- **What is required**:
Give the lines below again exactly, starting with the line that holds "Lemma deliver_history now" and going on through the line that holds "(forall id, id".

──────────────────────────────

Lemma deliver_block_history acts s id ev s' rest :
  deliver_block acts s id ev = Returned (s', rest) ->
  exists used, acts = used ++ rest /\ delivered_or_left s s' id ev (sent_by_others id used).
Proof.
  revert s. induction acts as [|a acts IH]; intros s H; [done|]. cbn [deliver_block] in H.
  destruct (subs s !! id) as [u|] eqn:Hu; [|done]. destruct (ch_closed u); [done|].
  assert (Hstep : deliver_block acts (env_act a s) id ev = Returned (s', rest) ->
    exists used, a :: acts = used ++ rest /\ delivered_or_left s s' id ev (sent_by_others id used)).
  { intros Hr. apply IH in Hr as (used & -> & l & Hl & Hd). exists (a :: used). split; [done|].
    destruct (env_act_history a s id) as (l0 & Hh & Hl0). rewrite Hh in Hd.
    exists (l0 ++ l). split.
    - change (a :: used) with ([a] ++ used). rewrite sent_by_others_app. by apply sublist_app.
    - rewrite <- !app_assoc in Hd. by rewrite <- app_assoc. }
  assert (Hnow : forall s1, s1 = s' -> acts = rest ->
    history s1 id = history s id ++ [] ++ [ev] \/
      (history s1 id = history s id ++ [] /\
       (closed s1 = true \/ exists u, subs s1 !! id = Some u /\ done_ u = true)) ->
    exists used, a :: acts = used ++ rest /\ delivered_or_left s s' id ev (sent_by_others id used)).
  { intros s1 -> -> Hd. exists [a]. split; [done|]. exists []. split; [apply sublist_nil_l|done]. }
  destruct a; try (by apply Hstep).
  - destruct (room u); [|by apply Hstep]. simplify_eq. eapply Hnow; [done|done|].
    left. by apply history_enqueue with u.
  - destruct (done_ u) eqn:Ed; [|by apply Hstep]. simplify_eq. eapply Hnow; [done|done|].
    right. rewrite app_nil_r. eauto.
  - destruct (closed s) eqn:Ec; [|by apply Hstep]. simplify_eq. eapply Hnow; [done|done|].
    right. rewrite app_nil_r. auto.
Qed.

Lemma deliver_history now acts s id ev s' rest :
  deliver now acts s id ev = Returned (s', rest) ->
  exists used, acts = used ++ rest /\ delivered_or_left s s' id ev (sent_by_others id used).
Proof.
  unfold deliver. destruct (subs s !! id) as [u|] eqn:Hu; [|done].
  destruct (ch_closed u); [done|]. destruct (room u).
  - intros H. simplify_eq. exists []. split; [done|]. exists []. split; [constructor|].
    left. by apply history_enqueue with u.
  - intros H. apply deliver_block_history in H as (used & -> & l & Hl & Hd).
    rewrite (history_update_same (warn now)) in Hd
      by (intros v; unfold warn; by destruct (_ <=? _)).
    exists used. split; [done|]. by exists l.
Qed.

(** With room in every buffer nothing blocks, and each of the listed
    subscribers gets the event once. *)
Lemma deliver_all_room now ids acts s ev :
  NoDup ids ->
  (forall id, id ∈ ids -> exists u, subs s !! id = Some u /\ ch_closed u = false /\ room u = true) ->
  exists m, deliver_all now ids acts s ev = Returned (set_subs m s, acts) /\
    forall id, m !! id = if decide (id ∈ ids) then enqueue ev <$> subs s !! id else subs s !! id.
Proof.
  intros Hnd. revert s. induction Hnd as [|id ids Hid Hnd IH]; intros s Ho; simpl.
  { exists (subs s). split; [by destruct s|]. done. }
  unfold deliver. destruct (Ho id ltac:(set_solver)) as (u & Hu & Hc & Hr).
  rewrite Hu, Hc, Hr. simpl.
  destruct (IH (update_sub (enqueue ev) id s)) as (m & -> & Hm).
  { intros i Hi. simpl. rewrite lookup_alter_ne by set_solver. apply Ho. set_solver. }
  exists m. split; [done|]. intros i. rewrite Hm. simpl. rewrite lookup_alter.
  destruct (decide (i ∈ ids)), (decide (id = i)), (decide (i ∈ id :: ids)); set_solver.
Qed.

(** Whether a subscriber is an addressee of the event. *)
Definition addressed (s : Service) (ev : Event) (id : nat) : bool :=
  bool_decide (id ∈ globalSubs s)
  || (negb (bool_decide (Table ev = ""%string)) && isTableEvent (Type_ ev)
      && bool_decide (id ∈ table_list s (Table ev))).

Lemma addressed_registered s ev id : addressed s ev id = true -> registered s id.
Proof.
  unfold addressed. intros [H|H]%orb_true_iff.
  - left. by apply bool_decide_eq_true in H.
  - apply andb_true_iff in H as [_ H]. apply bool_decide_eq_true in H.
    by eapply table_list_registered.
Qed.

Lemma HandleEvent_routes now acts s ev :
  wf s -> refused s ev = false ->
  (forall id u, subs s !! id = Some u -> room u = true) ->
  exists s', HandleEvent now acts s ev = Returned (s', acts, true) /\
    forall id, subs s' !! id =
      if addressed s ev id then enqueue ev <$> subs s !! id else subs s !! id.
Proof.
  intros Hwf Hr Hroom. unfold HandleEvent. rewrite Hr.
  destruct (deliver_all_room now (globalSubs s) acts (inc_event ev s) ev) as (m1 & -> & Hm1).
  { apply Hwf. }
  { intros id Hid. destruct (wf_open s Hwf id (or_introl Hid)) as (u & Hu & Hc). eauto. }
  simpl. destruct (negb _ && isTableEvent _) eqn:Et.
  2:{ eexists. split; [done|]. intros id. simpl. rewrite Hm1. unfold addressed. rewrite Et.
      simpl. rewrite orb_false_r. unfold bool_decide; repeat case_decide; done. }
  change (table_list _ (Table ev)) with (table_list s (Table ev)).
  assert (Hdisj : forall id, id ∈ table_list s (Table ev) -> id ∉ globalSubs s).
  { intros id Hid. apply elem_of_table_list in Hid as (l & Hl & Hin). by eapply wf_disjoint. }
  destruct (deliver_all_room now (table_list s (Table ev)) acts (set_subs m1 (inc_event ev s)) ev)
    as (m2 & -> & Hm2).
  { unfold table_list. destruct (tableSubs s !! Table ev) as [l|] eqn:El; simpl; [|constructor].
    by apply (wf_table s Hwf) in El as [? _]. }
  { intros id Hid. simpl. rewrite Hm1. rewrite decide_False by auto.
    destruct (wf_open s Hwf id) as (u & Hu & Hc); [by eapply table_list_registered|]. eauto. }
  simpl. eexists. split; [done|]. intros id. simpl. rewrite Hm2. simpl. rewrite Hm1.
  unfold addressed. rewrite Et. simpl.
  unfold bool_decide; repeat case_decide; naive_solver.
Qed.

──────────────────────────────

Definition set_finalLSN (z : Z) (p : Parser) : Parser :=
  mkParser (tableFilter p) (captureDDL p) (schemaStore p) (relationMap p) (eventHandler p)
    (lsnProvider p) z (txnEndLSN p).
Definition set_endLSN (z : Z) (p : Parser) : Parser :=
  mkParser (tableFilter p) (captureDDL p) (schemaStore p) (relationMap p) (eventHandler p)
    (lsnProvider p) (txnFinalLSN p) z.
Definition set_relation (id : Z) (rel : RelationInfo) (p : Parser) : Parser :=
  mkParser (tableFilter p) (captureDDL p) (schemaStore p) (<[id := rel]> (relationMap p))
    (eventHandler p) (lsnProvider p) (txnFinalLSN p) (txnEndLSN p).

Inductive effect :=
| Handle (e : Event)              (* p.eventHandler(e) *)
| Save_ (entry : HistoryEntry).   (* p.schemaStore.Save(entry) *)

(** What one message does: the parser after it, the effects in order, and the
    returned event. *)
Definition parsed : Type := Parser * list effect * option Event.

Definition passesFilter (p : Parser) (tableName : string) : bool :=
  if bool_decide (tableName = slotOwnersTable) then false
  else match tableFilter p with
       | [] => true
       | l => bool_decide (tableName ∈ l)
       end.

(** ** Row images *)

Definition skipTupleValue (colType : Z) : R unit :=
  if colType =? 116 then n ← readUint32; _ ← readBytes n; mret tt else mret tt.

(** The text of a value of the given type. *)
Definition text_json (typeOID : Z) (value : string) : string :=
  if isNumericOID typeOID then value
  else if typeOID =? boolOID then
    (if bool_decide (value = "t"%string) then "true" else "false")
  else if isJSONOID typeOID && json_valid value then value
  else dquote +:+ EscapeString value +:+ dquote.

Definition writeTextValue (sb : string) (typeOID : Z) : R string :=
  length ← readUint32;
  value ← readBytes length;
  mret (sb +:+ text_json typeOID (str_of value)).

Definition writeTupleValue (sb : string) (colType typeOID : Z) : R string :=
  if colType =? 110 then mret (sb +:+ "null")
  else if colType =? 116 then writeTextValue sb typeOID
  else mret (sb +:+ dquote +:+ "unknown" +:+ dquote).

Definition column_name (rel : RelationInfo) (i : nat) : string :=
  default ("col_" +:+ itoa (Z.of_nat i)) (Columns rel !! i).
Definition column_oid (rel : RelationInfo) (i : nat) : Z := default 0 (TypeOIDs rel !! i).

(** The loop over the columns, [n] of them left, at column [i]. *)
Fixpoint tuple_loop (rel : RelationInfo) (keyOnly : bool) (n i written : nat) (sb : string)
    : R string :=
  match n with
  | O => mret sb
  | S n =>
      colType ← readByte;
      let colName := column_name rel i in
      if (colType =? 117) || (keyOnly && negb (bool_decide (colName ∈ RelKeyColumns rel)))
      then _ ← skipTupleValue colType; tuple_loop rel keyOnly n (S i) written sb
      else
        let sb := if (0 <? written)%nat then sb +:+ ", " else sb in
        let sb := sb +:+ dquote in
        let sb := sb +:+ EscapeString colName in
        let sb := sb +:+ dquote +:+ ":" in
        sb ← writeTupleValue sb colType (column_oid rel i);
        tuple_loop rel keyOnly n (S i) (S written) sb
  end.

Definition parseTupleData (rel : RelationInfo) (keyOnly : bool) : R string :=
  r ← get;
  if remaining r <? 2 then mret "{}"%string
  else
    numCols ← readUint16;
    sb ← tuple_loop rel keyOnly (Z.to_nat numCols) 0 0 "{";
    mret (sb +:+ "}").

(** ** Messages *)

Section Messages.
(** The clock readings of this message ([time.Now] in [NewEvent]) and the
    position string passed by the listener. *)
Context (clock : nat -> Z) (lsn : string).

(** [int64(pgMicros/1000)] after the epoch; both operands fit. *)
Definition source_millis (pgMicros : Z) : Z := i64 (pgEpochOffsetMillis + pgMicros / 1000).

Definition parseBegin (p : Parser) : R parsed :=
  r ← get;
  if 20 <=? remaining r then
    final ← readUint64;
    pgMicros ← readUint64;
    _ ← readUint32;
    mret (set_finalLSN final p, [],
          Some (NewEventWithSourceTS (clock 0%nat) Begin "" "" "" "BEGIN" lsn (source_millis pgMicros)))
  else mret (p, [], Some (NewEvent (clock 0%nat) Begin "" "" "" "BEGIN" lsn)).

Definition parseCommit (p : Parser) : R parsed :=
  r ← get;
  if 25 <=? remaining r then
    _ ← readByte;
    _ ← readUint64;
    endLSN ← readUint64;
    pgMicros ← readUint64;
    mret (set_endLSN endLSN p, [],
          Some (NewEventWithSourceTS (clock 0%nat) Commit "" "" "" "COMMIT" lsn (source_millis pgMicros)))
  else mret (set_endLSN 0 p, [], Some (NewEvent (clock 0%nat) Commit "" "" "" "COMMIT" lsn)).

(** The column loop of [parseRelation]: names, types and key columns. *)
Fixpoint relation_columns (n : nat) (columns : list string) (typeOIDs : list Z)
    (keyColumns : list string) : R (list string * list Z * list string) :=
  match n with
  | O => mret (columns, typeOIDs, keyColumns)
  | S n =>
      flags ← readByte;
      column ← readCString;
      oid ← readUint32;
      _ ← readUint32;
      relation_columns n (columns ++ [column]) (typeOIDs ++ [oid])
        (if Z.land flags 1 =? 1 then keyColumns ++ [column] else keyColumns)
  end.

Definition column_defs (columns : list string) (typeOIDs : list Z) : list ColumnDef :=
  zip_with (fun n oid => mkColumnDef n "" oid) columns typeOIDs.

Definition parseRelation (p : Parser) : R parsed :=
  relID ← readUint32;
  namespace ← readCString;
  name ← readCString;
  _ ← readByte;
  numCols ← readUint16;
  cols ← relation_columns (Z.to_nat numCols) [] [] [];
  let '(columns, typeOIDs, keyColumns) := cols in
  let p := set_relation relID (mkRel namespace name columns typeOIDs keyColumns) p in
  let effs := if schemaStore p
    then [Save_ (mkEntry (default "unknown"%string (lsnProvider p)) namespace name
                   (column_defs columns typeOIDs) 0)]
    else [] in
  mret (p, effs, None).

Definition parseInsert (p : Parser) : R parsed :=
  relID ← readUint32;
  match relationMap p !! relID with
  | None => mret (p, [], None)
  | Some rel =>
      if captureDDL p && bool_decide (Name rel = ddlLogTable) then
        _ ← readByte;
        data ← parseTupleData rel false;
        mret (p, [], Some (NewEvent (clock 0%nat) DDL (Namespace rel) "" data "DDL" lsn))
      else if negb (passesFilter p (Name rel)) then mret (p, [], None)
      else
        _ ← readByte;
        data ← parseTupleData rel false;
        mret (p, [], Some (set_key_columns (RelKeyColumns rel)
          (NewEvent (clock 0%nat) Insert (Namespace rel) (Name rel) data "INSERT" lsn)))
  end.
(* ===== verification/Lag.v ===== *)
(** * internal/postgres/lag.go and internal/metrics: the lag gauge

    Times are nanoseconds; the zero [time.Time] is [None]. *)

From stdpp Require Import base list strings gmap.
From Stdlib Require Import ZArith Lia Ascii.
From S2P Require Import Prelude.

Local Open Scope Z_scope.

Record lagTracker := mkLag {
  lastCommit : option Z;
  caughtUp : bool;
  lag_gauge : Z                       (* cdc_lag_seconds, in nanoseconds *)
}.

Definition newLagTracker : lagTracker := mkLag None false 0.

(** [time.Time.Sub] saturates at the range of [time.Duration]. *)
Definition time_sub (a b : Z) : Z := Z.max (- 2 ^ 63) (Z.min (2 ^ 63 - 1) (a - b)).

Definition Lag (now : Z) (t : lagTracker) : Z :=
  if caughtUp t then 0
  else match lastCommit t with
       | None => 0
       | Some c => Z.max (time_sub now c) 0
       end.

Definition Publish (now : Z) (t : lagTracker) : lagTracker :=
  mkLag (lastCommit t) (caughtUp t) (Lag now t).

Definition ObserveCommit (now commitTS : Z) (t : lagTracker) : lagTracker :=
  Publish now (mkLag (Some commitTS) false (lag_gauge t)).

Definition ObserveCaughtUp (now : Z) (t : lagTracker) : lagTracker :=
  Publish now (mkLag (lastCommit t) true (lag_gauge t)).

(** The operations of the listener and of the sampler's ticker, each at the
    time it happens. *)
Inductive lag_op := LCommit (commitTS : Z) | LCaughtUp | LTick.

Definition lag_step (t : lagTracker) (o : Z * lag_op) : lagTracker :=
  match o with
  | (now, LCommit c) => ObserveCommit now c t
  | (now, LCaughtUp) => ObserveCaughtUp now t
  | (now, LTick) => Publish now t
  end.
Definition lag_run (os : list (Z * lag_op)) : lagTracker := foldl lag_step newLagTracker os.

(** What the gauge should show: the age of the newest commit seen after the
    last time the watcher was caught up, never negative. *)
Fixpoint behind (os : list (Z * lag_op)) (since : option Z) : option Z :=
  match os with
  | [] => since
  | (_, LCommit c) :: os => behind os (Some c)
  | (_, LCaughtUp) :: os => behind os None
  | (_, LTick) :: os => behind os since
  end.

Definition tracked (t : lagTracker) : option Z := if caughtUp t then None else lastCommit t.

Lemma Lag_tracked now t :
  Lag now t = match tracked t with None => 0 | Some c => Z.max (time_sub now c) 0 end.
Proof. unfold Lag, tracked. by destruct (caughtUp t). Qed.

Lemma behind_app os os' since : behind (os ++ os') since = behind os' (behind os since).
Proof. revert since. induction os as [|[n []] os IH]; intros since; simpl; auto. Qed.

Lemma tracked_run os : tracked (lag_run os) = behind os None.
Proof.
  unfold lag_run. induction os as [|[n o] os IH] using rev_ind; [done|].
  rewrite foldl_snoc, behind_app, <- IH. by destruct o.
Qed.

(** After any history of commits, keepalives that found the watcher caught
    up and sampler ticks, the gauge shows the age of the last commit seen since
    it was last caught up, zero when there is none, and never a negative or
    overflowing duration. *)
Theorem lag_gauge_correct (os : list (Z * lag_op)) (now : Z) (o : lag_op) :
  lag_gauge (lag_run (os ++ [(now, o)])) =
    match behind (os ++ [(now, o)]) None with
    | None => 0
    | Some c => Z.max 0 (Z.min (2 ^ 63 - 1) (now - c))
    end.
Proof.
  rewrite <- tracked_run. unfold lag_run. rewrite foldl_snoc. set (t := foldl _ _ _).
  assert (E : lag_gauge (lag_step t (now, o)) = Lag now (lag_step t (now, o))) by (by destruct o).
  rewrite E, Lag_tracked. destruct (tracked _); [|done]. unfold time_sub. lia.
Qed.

──────────────────────────────

- **Answer for this exercise**:
Lemma deliver_history now acts s id ev s' rest :
  deliver now acts s id ev = Returned (s', rest) ->
  exists used, acts = used ++ rest /\ delivered_or_left s s' id ev (sent_by_others id used).
Proof.
  unfold deliver. destruct (subs s !! id) as [u|] eqn:Hu; [|done].
  destruct (ch_closed u); [done|]. destruct (room u).
  - intros H. simplify_eq. exists []. split; [done|]. exists []. split; [constructor|].
    left. by apply history_enqueue with u.
  - intros H. apply deliver_block_history in H as (used & -> & l & Hl & Hd).
    rewrite (history_update_same (warn now)) in Hd
      by (intros v; unfold warn; by destruct (_ <=? _)).
    exists used. split; [done|]. by exists l.
Qed.

(** With room in every buffer nothing blocks, and each of the listed
    subscribers gets the event once. *)
Lemma deliver_all_room now ids acts s ev :
  NoDup ids ->
  (forall id, id ∈ ids -> exists u, subs s !! id = Some u /\ ch_closed u = false /\ room u = true) ->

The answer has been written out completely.